>>>
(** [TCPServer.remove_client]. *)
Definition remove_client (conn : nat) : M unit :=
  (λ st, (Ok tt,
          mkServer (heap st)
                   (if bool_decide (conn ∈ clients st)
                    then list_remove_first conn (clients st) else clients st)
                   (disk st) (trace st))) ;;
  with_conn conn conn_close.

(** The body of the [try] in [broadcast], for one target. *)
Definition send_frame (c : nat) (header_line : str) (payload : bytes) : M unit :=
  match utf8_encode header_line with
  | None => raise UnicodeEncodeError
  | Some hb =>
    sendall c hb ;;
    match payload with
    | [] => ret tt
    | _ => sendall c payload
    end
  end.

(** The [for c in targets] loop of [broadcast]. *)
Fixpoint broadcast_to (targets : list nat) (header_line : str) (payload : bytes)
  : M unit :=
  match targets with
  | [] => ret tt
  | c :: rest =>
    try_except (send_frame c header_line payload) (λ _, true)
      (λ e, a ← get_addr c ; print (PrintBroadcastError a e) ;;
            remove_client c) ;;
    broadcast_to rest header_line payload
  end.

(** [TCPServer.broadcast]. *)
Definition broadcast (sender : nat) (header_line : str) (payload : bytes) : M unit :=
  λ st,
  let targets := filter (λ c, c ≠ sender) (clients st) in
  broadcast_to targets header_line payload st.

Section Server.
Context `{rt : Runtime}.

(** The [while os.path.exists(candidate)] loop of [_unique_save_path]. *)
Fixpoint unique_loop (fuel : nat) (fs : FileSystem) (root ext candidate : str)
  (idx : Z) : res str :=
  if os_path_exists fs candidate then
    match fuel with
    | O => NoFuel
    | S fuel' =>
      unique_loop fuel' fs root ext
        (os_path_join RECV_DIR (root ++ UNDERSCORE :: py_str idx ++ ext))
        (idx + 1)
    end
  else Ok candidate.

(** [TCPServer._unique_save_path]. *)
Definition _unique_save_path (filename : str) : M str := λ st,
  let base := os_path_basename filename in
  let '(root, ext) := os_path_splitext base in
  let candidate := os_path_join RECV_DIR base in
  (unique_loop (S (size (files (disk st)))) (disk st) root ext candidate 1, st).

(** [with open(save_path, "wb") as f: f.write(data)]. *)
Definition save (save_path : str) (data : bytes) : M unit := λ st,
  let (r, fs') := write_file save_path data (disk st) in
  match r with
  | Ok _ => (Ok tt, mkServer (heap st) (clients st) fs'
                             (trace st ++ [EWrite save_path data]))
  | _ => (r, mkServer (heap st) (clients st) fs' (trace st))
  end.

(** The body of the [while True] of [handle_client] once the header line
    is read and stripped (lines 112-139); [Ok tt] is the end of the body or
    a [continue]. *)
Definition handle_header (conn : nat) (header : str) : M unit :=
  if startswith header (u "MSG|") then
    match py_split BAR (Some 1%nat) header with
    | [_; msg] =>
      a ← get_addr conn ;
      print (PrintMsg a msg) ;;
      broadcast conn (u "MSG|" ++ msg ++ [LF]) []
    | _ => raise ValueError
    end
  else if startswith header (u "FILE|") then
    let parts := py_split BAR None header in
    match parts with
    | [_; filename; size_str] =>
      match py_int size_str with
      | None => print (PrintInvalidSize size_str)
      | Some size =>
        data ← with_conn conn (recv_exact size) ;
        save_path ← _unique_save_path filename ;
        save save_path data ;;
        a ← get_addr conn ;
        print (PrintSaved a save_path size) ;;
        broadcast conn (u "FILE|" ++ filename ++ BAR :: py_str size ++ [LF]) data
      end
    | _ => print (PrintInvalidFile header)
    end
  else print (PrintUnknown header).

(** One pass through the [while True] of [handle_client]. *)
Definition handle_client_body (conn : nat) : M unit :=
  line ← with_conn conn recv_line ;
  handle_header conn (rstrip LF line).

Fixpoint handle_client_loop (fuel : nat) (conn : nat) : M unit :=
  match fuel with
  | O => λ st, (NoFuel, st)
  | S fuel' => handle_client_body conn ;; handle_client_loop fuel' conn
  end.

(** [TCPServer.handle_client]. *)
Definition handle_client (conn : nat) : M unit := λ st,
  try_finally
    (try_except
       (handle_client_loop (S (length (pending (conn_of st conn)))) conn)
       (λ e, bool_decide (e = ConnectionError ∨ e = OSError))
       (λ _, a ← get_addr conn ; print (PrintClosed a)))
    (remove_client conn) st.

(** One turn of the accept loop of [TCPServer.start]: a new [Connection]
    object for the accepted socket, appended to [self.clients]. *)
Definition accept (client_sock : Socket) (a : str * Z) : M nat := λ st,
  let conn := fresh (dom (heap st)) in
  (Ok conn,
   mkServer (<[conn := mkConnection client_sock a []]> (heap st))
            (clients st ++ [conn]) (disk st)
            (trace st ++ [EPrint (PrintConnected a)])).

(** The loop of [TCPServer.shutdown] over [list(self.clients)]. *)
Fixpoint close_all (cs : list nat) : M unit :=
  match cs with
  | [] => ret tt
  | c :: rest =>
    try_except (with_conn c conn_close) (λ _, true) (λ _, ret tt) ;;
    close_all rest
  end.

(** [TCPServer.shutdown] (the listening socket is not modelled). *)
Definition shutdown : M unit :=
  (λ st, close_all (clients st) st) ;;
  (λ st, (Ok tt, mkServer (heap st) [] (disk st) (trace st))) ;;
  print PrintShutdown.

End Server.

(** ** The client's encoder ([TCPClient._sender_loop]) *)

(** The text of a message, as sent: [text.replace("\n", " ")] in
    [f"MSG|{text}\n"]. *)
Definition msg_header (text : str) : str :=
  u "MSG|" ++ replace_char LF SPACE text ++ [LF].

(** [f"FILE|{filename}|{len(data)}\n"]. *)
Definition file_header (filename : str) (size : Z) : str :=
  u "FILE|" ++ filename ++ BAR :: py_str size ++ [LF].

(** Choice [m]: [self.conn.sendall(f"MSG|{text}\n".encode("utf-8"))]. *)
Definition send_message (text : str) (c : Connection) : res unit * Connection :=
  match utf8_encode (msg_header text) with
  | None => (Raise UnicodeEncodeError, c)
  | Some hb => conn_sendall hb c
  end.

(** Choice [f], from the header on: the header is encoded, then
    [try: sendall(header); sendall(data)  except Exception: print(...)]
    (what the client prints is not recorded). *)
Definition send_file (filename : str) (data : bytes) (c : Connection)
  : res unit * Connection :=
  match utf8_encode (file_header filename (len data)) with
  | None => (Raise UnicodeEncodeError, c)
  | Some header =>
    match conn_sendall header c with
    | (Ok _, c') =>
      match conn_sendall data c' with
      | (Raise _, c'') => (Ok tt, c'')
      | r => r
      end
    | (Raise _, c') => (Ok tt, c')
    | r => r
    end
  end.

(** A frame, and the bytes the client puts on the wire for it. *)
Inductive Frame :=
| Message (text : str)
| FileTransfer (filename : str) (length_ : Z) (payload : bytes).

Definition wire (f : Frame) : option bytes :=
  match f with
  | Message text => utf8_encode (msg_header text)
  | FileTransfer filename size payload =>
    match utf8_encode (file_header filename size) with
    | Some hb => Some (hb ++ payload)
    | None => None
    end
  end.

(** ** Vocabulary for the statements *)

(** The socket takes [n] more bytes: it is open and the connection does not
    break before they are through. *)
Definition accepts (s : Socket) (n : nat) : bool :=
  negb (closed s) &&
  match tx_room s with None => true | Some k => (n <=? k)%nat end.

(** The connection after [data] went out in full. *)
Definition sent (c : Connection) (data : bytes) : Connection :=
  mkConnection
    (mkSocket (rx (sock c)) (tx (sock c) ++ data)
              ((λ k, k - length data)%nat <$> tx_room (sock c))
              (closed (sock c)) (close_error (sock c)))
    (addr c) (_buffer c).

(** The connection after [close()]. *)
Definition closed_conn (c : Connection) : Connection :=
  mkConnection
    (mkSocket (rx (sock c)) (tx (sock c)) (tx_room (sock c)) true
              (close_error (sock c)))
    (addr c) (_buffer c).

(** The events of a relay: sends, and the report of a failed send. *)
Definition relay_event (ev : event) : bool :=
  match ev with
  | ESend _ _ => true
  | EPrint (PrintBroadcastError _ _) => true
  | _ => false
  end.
<<<
>>>
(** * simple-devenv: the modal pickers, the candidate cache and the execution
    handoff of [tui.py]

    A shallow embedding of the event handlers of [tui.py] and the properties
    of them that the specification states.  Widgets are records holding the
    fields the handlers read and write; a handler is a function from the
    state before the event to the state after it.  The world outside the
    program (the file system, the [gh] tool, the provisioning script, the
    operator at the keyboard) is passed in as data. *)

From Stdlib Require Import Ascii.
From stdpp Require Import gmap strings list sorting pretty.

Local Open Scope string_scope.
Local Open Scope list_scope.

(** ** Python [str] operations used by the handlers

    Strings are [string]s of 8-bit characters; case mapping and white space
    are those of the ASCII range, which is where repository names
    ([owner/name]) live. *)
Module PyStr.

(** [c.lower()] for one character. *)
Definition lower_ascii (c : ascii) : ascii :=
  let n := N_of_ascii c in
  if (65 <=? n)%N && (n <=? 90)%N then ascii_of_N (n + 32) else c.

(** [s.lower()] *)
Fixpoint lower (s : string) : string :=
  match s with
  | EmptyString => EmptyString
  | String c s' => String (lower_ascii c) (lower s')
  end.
<<<
- _TASK TO COMPLETE_
Consider the string "else". State how many lines of the data contain it, giving the number alone.

- _RESULT OF THE EXERCISE_
5